At Camp Ray of Hope, campers meet in groups of peers both Saturday and Sunday morning, each group led by two trained facilitators, and the groups are sometimes further arranged so that campers can be with others who have experienced a similar loss—a men’s group, a widow’s group, a group for grieving parents, a group for adolescent boys. Sometimes the groups find their own reason for being. The fall I attended, I was assigned to a group with two women whose sisters had both recently lost young sons. We were clearly together because we didn’t fit in any of the other adult groups—the leftovers, really. But at our first meeting we realized we had much in common as grieving sisters and aunts, and labeled ourselves “the sisters’ group.”

Beyond the groups, the weekend offers a variety of activities to grieving families, and, even as reluctant campers, the Kervins and I participated in many of these, as did my daughter. There are craft workshops for children and adults, massages, Reiki, and manicures, a No-Talent Show, a night walk without flashlights in the woods, canoeing and fishing, singing and s’mores around a campfire, a non-denominational worship service under the pines at the edge of the pond on Sunday morning. After lunch on Sunday there is a closing ceremony in a clearing in the woods, during which the families hang ornaments that they’ve created in honor of those they’ve lost on a small evergreen tree, and each family is given a monarch butterfly to release. Everyone stands in a circle, a community of the grieving.

Of their first year at camp, the Kervins mostly remember the experience of finally being with people who understood their grief—“new people, wanting to listen,” as Adam describes them.
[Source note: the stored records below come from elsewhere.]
(** C9, as the claim states it (every suffix, every base name), fails:
    an empty suffix is falsy, so [get_index_name] returns the bare name; and
    for a base name with a wildcard character the expression sent to the
    engine matches names that do not start with the base name. *)
Lemma get_index_name_empty_suffix_is_bare :
  get_index_name (Examples.article_document "idx" 2) (Some EmptyString)
    ≠ "idx" +:+ "--" +:+ EmptyString
  ∧ ∃ names c',
      get_all_indices (Examples.article_document "a*" 2)
        (Examples.client_of {["ab--1" := ∅]}) = (Ok names, c') ∧
      "ab--1" ∈ names ∧ ¬ ∃ r, "ab--1" = "a*" +:+ "--" +:+ r.
Proof.
  split; [vm_compute; discriminate|].
  eexists _, _. split; [reflexivity|]. split.
  - vm_compute. apply list_elem_of_here.
  - intros [r Hr]. vm_compute in Hr. discriminate.
Qed.

(** C9 (amended): for every base name [B] and every non-empty suffix [S],
    [get_index_name] returns [B ++ "--" ++ S]; [get_all_indices] returns,
    sorted by name, the names of existing indices matching [B--*], and when
    [B] has no wildcard character each of them starts with [B ++ "--"]. *)
Theorem get_index_name_and_generations (cls : Document) (c : client) :
  (∀ S : string, S ≠ EmptyString →
     get_index_name cls (Some S) = _index_name cls +:+ "--" +:+ S) ∧
  ∃ names,
    get_all_indices cls c = (Ok names, c) ∧
    Sorted String.le names ∧
    (∀ n, n ∈ names ↔
          glob_match (_index_name cls +:+ "--*") n = true ∧ n ∈ dom (store c)) ∧
    (has_wildcard (_index_name cls) = false →
     Forall (λ n, ∃ r, n = _index_name cls +:+ "--" +:+ r) names).
Proof.
  split.
  - intros S HS. unfold get_index_name, truthy.
    destruct (String.eqb_spec S EmptyString) as [->|_]; [contradiction|reflexivity].
  - exists (generations cls (store c)). split; [apply get_all_indices_eq|].
    split; [apply Sorted_merge_sort, _|]. split.
    + intros n. apply elem_of_generations.
    + intros Hw. apply Forall_forall. intros n Hn.
      apply elem_of_generations in Hn as [Hm _].
      change (_index_name cls +:+ VERSION_NAME_SEPARATOR +:+ "*")
        with (_index_name cls +:+ "--" +:+ "*") in Hm.
      rewrite <- append_assoc in Hm.
      apply glob_match_literal in Hm as (r & -> & _).
      * exists r. apply append_assoc.
      * clear -Hw. induction (_index_name cls) as [|x s IH]; [reflexivity|].
        simpl in Hw. apply orb_false_iff in Hw as [Hx Hs].
        rewrite append_cons. simpl. rewrite Hx. exact (IH Hs).
Qed.

Lemma get_index_name_and_generations_witness :
  get_index_name (Examples.article_document "idx" 2) (Some "v1") = "idx--v1" ∧
  ∃ names,
    get_all_indices (Examples.article_document "idx" 2)
      (Examples.client_of {["idx--v2" := ∅; "idx--v1" := ∅; "other" := ∅]})
      = (Ok names, Examples.client_of {["idx--v2" := ∅; "idx--v1" := ∅; "other" := ∅]}) ∧
    Sorted String.le names ∧
    Forall (λ n, ∃ r, n = "idx" +:+ "--" +:+ r) names.
Proof.
  destruct (get_index_name_and_generations (Examples.article_document "idx" 2)
              (Examples.client_of {["idx--v2" := ∅; "idx--v1" := ∅; "other" := ∅]}))
    as [Hname (names & Hget & Hsorted & _ & Hprefix)].
  split.
  - apply Hname. discriminate.
  - exists names. split; [exact Hget|]. split; [exact Hsorted|].
    apply Hprefix. reflexivity.
Defined.

(* ===================================================================== *)
(** * Building bulk actions *)
(* ===================================================================== *)

Lemma _prepare_action_meta (self : Document) (obj : Model) (action : string)
    (index_name : option string) :
  _prepare_action self obj action index_name !! "_op_type" = Some (EStr action) ∧
  _prepare_action self obj action index_name !! "_id" = Some (EId (generate_id self obj)).
Proof.
  unfold _prepare_action.
  destruct (negb (String.eqb action "update")); split;
    by repeat (rewrite lookup_insert_ne; [|done]) || rewrite lookup_insert_eq.
Qed.

(** C7: in the descriptor [_prepare_action] builds, a delete carries no
    source payload ([_source] holds [None], nothing is extracted, and there
    is no [doc] entry); an update carries the extracted mapping under [doc]
    and has no [_source] entry; every other action carries the extracted
    mapping under [_source] and has no [doc] entry. *)
Theorem _prepare_action_payload (self : Document) (obj : Model) (action : string)
    (index_name : option string) :
  let d := _prepare_action self obj action index_name in
  (action = "delete" → d !! "_source" = Some ENone ∧ d !! "doc" = None) ∧
  (action = "update" →
     d !! "doc" = Some (EMapping (prepare self obj)) ∧ d !! "_source" = None) ∧
  (action ≠ "delete" → action ≠ "update" →
     d !! "_source" = Some (EMapping (prepare self obj)) ∧ d !! "doc" = None).
Proof.
  cbv zeta. unfold _prepare_action. split; [|split].
  - intros ->. simpl. split.
    + by rewrite lookup_insert_eq.
    + by repeat (rewrite lookup_insert_ne; [|done]).
  - intros ->. simpl. split.
    + by rewrite lookup_insert_eq.
    + by repeat (rewrite lookup_insert_ne; [|done]).
  - intros Hd Hu. apply String.eqb_neq in Hd, Hu. rewrite Hd, Hu. simpl. split.
    + by rewrite lookup_insert_eq.
    + by repeat (rewrite lookup_insert_ne; [|done]).
Qed.
(** * tab_bar.py: a custom kitty tab bar, embedded and verified

    The development follows [tab_bar.py] top to bottom: the Python
    primitives the program relies on, the pathlib paths of [get_wd], the
    host's drawing surface, [Cell], the four text providers, the center
    layout strategist, the section drawers and the entry point [draw_tab].

    Python strings are sequences of code points; [len] counts code points.
    The icons of the program are private-use glyphs, so a string is a list
    of code points rather than a list of bytes. *)

From Stdlib Require Import ZArith List Bool Lia String Ascii.
Import ListNotations.
Open Scope Z_scope.

(* ------------------------------------------------------------------ *)
(** ** Python primitives *)
(* ------------------------------------------------------------------ *)
Module Py.

Definition str := list N.

(** ASCII literals of the source, one code point per character. *)
Definition lit (s : string) : str := map N_of_ascii (list_ascii_of_string s).

Definition len {A : Type} (l : list A) : Z := Z.of_nat (List.length l).

Definition str_eqb (a b : str) : bool :=
  if list_eq_dec N.eq_dec a b then true else false.

Inductive exn : Type :=
| IndexError
| TypeError
| ValueError
| AttributeError.
(** X8.  The first occurrence of a problem (no episode of its project
    identity and signature yet) creates an episode; a second error event
    with the same directory and the same error signature, whatever its
    command and the rest of its stderr, creates none: the table holds
    one row more than at the start, and the episode of the pair has the
    id given at the first occurrence, [occurrence_count = 2], the
    [first_seen] and the fix sequence of the first occurrence and the
    [last_seen] of the second. *)
Theorem extractEpisode_twice (now1 now2 : Z) (event1 event2 : TerminalEvent.t)
  (following1 following2 : list RawEvent.t) (db : Database) :
  TerminalEvent.cwd event2 = TerminalEvent.cwd event1 ->
  extractErrorSignature (TerminalEvent.stderr event2)
    (TerminalEvent.command event2)
  = extractErrorSignature (TerminalEvent.stderr event1)
      (TerminalEvent.command event1) ->
  following1 <> [] -> following2 <> [] ->
  findSimilarEpisode
    (hashProjectPath (TerminalEvent.cwd event1))
    (extractErrorSignature (TerminalEvent.stderr event1)
       (TerminalEvent.command event1)) db = None ->
  let out1 := extractEpisode now1 event1 following1 db in
  let out2 := extractEpisode now2 event2 following2 (snd out1) in
  fst out1 <> None
  /\ fst out2 = None
  /\ length (episodes (snd out2)) = S (length (episodes db))
  /\ exists episode,
       findSimilarEpisode
         (hashProjectPath (TerminalEvent.cwd event1))
         (extractErrorSignature (TerminalEvent.stderr event1)
            (TerminalEvent.command event1)) (snd out2) = Some episode
       /\ Episode.id episode = Some (episodes_seq db + 1)%Z
       /\ Episode.occurrence_count episode = 2%Z
       /\ Episode.first_seen episode = TerminalEvent.timestamp event1
       /\ Episode.last_seen episode = now2
       /\ Episode.fix_sequence episode = fixSequenceOf following1.
Proof.
  intros Hcwd Hstderr Hne1 Hne2 Hnone out1 out2. subst out1 out2.
  destruct (extractEpisode_new now1 event1 following1 db Hne1 Hnone)
    as (episode & _ & Hep & ->).
  cbn [fst snd].
  destruct (rowToEpisode_inserted episode db)
    as (row & Hrows & Hrow & Hh & Hg).
  assert (K : forall (B : Type) (g : Episode.t -> B),
             (forall e v, g (withEmbedding e v) = g e) ->
             g episode = g (newEpisode now1 event1 following1)).
  { intros B g Hgg. rewrite <- Hep. symmetry. apply Hgg. }
  rewrite (K _ Episode.project_hash) in Hh by reflexivity.
  rewrite (K _ Episode.problem_summary) in Hg by reflexivity.
  simpl in Hh, Hg.
  set (db1 := insertRawEvents _ _).
  assert (Hdb1 : episodes db1 = episodes db ++ [row])
    by (unfold db1; rewrite insertRawEvents_episodes; exact Hrows).
  assert (Hf : filter
                 (sameProblem (hashProjectPath (TerminalEvent.cwd event2))
                    (extractErrorSignature (TerminalEvent.stderr event2)
                       (TerminalEvent.command event2))) (episodes db1)
               = [row]).
  { rewrite Hcwd, Hstderr, Hdb1, filter_app.
    rewrite (findSimilarEpisode_None _ _ _ Hnone). simpl.
    rewrite <- Hh, <- Hg, sameProblem_refl. reflexivity. }
  rewrite (extractEpisode_existing now2 event2 following2 db1 row [] Hne2 Hf).
  cbn [fst snd]. split; [discriminate|]. split; [reflexivity|]. split.
  - simpl. rewrite length_map, Hdb1, length_app. simpl. lia.
  - rewrite Hcwd, Hstderr in Hf.
    eexists. split.
    + unfold findSimilarEpisode. rewrite updateEpisode_filter, Hf. simpl.
      rewrite Z.eqb_refl. reflexivity.
    + assert (Hid : EpisodeRow.id row = (episodes_seq db + 1)%Z)
        by (apply (f_equal Episode.id) in Hrow; simpl in Hrow; congruence).
      assert (Hc : EpisodeRow.occurrence_count row = 1%Z).
      { apply (f_equal Episode.occurrence_count) in Hrow. simpl in Hrow.
        rewrite Hrow, (K _ Episode.occurrence_count) by reflexivity.
        reflexivity. }
      assert (Hfs : EpisodeRow.first_seen row = TerminalEvent.timestamp event1).
      { apply (f_equal Episode.first_seen) in Hrow. simpl in Hrow.
        rewrite Hrow, (K _ Episode.first_seen) by reflexivity.
        reflexivity. }
      assert (Hfx : EpisodeRow.fix_sequence row = fixSequenceOf following1).
      { apply (f_equal Episode.fix_sequence) in Hrow. simpl in Hrow.
        rewrite Hrow, (K _ Episode.fix_sequence) by reflexivity.
        reflexivity. }
      simpl. rewrite Hid, Hc, Hfs, Hfx. repeat split.
Qed.

End Occurrences.

Lemma extractEpisode_twice_witness :
  option_map Episode.occurrence_count
    (findSimilarEpisode (str "/work/app") (str "Error")
       (snd (extractEpisode (P := samplePlatform) 9000 sampleRangeError
               [sampleFollowing 8000 "ls" 1]
               (snd (extractEpisode (P := samplePlatform) 5000
                       sampleTypeError [sampleFix] emptyDatabase)))))
  = Some 2%Z.
Proof.
  destruct (extractEpisode_twice (P := samplePlatform) 5000 9000
              sampleTypeError sampleRangeError [sampleFix]
              [sampleFollowing 8000 "ls" 1] emptyDatabase
              eq_refl ltac:(vm_compute; reflexivity)
              ltac:(discriminate) ltac:(discriminate) eq_refl)
    as (_ & _ & _ & episode & H & _ & Hc & _).
  change (hashProjectPath (P := samplePlatform) (TerminalEvent.cwd sampleTypeError))
    with (str "/work/app") in H.
  replace (extractErrorSignature (TerminalEvent.stderr sampleTypeError)
             (TerminalEvent.command sampleTypeError))
    with (str "Error") in H by (vm_compute; reflexivity).
  rewrite H. simpl. rewrite Hc. reflexivity.
Defined.

(** ** The window of following events *)

Lemma filter_perm {A : Type} (f : A -> bool) (l1 l2 : list A) :
  Permutation l1 l2 -> Permutation (filter f l1) (filter f l2).
Proof.
  induction 1 as [| x l1 l2 _ IH | x y l | l1 l2 l3 _ IH1 _ IH2]; simpl.
  - constructor.
  - destruct (f x); [constructor|]; exact IH.
  - destruct (f x), (f y); try reflexivity. apply perm_swap.
  - etransitivity; eassumption.
Qed.

Lemma filter_andb {A : Type} (f g : A -> bool) (l : list A) :
  filter g (filter f l) = filter (fun x => f x && g x) l.
Proof.
  induction l as [|x l IH]; simpl; [reflexivity|].
  destruct (f x); simpl; [destruct (g x)|]; rewrite IH; reflexivity.
Qed.

Lemma followingEventsOf_In (event : TerminalEvent.t) (since : Z)
  (db : Database) (f : RawEvent.t) :
  In f
    (followingEventsOf event
       (getRecentEventsForDirectory (TerminalEvent.cwd event) since db))
  <-> In f (raw_events db)
      /\ RawEvent.cwd f = TerminalEvent.cwd event
      /\ (since < RawEvent.timestamp f)%Z
      /\ (TerminalEvent.timestamp event < RawEvent.timestamp f)%Z.
Proof.
  unfold followingEventsOf, getRecentEventsForDirectory.
  rewrite stableSort_In, filter_In, stableSort_In, filter_In.
  rewrite andb_true_iff, streqb_eq, !Z.ltb_lt. tauto.
Qed.

(** X9.  The following events [processEvent] hands to [extractEpisode]
    are exactly the stored raw events of the event's directory whose
    timestamp is later than the event's and later than five minutes
    before the current time, in ascending order of timestamp and as
    many times as they are stored. *)
Theorem followingEvents_window (now1 : Z) (event : TerminalEvent.t)
  (db : Database) :
  let following :=
    followingEventsOf event
      (getRecentEventsForDirectory (TerminalEvent.cwd event)
         (now1 - 5 * 60 * 1000)%Z db) in
  (forall f,
      In f following
      <-> In f (raw_events db)
          /\ RawEvent.cwd f = TerminalEvent.cwd event
          /\ (now1 - 300000 < RawEvent.timestamp f)%Z
          /\ (TerminalEvent.timestamp event < RawEvent.timestamp f)%Z)
  /\ StronglySorted
       (fun a b => (RawEvent.timestamp a <= RawEvent.timestamp b)%Z)
       following
  /\ Permutation following
       (filter
          (fun row =>
             streqb (RawEvent.cwd row) (TerminalEvent.cwd event)
             && (now1 - 300000 <? RawEvent.timestamp row)%Z
             && (TerminalEvent.timestamp event <? RawEvent.timestamp row)%Z)
          (raw_events db)).
Proof.
  intros following. split; [|split].
  - intros f. apply followingEventsOf_In.
  - apply (stableSort_ascending RawEvent.t RawEvent.timestamp).
  - unfold following, followingEventsOf, getRecentEventsForDirectory.
    rewrite stableSort_perm, (filter_perm _ _ _ (stableSort_perm _ _)).
    rewrite filter_andb. reflexivity.
Qed.

Section NoLaterEvents.
Context {P : Platform}.

Lemma nil_of_no_member {A : Type} (l : list A) :
  (forall x, ~ In x l) -> l = [].
Proof.
  destruct l as [|x l]; [reflexivity|].
  intros H. destruct (H x). left. reflexivity.
Qed.

Lemma processEvent_no_following (now1 now2 : Z) (event : TerminalEvent.t)
  (db : Database) :
  (forall row,
      In row (raw_events db) ->
      RawEvent.cwd row = TerminalEvent.cwd event ->
      (RawEvent.timestamp row <= TerminalEvent.timestamp event)%Z) ->
  processEvent now1 now2 event db
  = (None, snd (insertRawEvent (rawOfTerminalEvent None event) db)).
Proof.
  intros H. unfold processEvent.
  destruct (negb (isError _ _)); [reflexivity|].
  rewrite (nil_of_no_member (followingEventsOf event _)); [reflexivity|].
  intros f Hf. apply followingEventsOf_In in Hf.
  destruct Hf as (Hin & Hcwd & _ & Hts).
  simpl in Hin. apply in_app_or in Hin.
  destruct Hin as [Hin | [<- | []]].
  - specialize (H f Hin Hcwd). lia.
  - simpl in Hts. lia.
Qed.

(** X10.  When no stored raw event of the event's directory is later
    than the event, [processEvent] builds no episode, even for an
    error: it returns [null], leaves the episode table as it is and
    appends the one unlinked raw record. *)
Theorem processEvent_without_later_events (now1 now2 : Z)
  (event : TerminalEvent.t) (db : Database) :
  (forall row,
      In row (raw_events db) ->
      RawEvent.cwd row = TerminalEvent.cwd event ->
      (RawEvent.timestamp row <= TerminalEvent.timestamp event)%Z) ->
  let out := processEvent now1 now2 event db in
  fst out = None
  /\ episodes (snd out) = episodes db
  /\ episodes_seq (snd out) = episodes_seq db
  /\ map contentOf (raw_events (snd out))
     = map contentOf (raw_events db) ++ [rawOfTerminalEvent None event].
Proof.
  intros H out. subst out. rewrite (processEvent_no_following _ _ _ _ H).
  cbn [fst snd]. repeat split. apply contentOf_insertRawEvent.
Qed.

End NoLaterEvents.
He and Lori went into groups for pre-teens and teens, while Sandra and Ed met with other parents who had lost a child.

That weekend, the Kervins began to do what Ed describes as “the intense work that you need, but don’t know you need.” They met other parents who had survived sudden, unexpected tragedy. “A child is a gift from God,” Ed tells me of his feelings then. “To lose a child is the worst thing that can happen to you. We were hoping desperately for a hand.”

It was in the parent group that another father, who had lost his seventeen-year-old daughter, gave Ed his first words of hope. “Your pain will never go away,” he told Ed, “but at some point in time it will become less severe.”

Sandra sensed in the other campers their sincerity, their deep knowledge of pain, “a certain magic.” She and Ed returned home, feeling they could go on. Something seemed possible that hadn’t seemed possible before.

As the Kervins talk, I remember feeling the same sense of life opening a crack after Camp Ray of Hope. Our fast-paced American culture isn’t kind to those who mourn. You have the funeral, flowers, a flurry of letters, and then—slam bang—you’re expected to get on with your life as if nothing had changed. But this isn’t how grief works. After my sister died, a friend, a minister, wrote me that he saw mourning as a long process of finding a place for the dead in our memories. Everyone at Camp Ray of Hope understands this—that grief takes work, attention, and time, but that sorrow can be eased by sharing your loss with others and by creating meaningful rituals.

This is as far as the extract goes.